In the 'fair to middling' category, we have Deja Vu and Howl's Moving Castle. The former is a far fetched, but entertaining combination of science fiction and action, which sees an intense ATF agent (played by Denzel Washington) use a wormhole in fabric of space and time in an effort to prevent an act of domestic terrorism. The latter is another animated picture from Japanese director Hayao Miyazaki and another voyage into a strange and fantastical world - though I found it to be a bit of a let down after last week's brilliant Spirited Away. The animation was still beautiful and highly imaginative, but the storytelling seemed rather muddled and incoherent on this occasion.

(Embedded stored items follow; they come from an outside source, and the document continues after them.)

(** * Gallery Pro: gallery state and playback engine

    A shallow embedding of the gallery viewer's script (classes [GalleryDB],
    [GalleryManager], [Gallery] and [App]) and the properties of its
    ordering, shuffle, random navigation, reselection, persistence and
    import-naming logic.

    Conventions of the embedding.
    - JavaScript numbers that hold indices, timestamps and orders are [Z];
      [-1] is the "none" sentinel exactly as in the script.
    - An awaited host call either resolves with a value or rejects; a
      rejection surfaces as a thrown exception ([Throw]) that runs through
      the script's [try]/[catch] blocks as written.
    - The host (permission prompts, folder contents, [Math.random], the
      IndexedDB connection) is a record of oracles [Host]; what the script
      mutates outside its own objects (the object store, the table of live
      object URLs, the number of random draws, the log of permission calls,
      the files written) is the record [World].
    - Operations run one after the other (the script is single threaded and
      the model takes every [async] method as one uninterrupted run).
    - DOM updates (tabs, thumbnails, buttons, alerts, console) carry no
      state of the engine and are left out.
    - Strings are sequences of 8-bit characters. [toLowerCase] changes the
      letters A to Z and nothing else, which is what the script's does on
      text of ASCII characters ([isAscii]). *)

From Stdlib Require Import ZArith QArith Qround String Ascii List Lia Permutation Sorted.
From stdpp Require Import base list gmap strings.

Open Scope Z_scope.

(** ** JavaScript string primitives used by the script *)

Module JsString.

Finally, the only real candidate for 'turkey of the week', Bill Duke's Deep Cover. As can be deduced from the title, the movie's plot follows an undercover cop working his way inside the belly of a South American drugs cartel who are the chief suppliers of narcotics to Los Angeles. Where the film falls down for me is in its glaring lack of realism. I think I've been spoiled by watching brilliant (and highly realistic) TV series like The Wire and The Shield - which as well as being superbly acted, scripted and plotted, are notably well researched and true to life. In the case of Deep Cover, we're supposed to believe that the undercover officer is able to work his way up from street level crack dealer to being a close adviser of the cartel's leaders in a matter of months. What's more, when he decides to cross them, he's able to terrify this supposedly intimidating criminal outfit pretty much single handedly, backed up only by a bug-eyed, coke sniffing lawyer and a rather camp elderly gentleman. Though Laurence Fishburne offers a committed performance in the lead role and he's generally well supported by Jeff Goldblum (on wild-eyed form as the sleazy lawyer) it's not enough to make up for the massively implausible plot. Thinking about it, I suppose it's more that the film sets itself out to be a gritty, true to life examination of life on the street that makes its lack of realism all the more glaring. Obviously, the plotline of a picture like Deja Vu is also pretty out there - but that film never sets out to be a true crime story.
Kirk's Quote of the Week
"Dr. Egon Spengler: There's something very important I forgot to tell you.
Dr. Peter Venkman: What?
Dr. Egon Spengler: Don't cross the streams.
Dr. Peter Venkman: Why?
Dr. Egon Spengler: It would be bad.
Dr. Peter Venkman: I'm fuzzy on the whole good/bad thing. What do you mean, "bad"?
Dr. Egon Spengler: Try to imagine all life as you know it stopping instantaneously and every molecule in your body exploding at the speed of light.
Dr Ray Stantz: Total protonic reversal.
Dr. Peter Venkman: Right. That's bad. Okay. All right. Important safety tip. Thanks, Egon."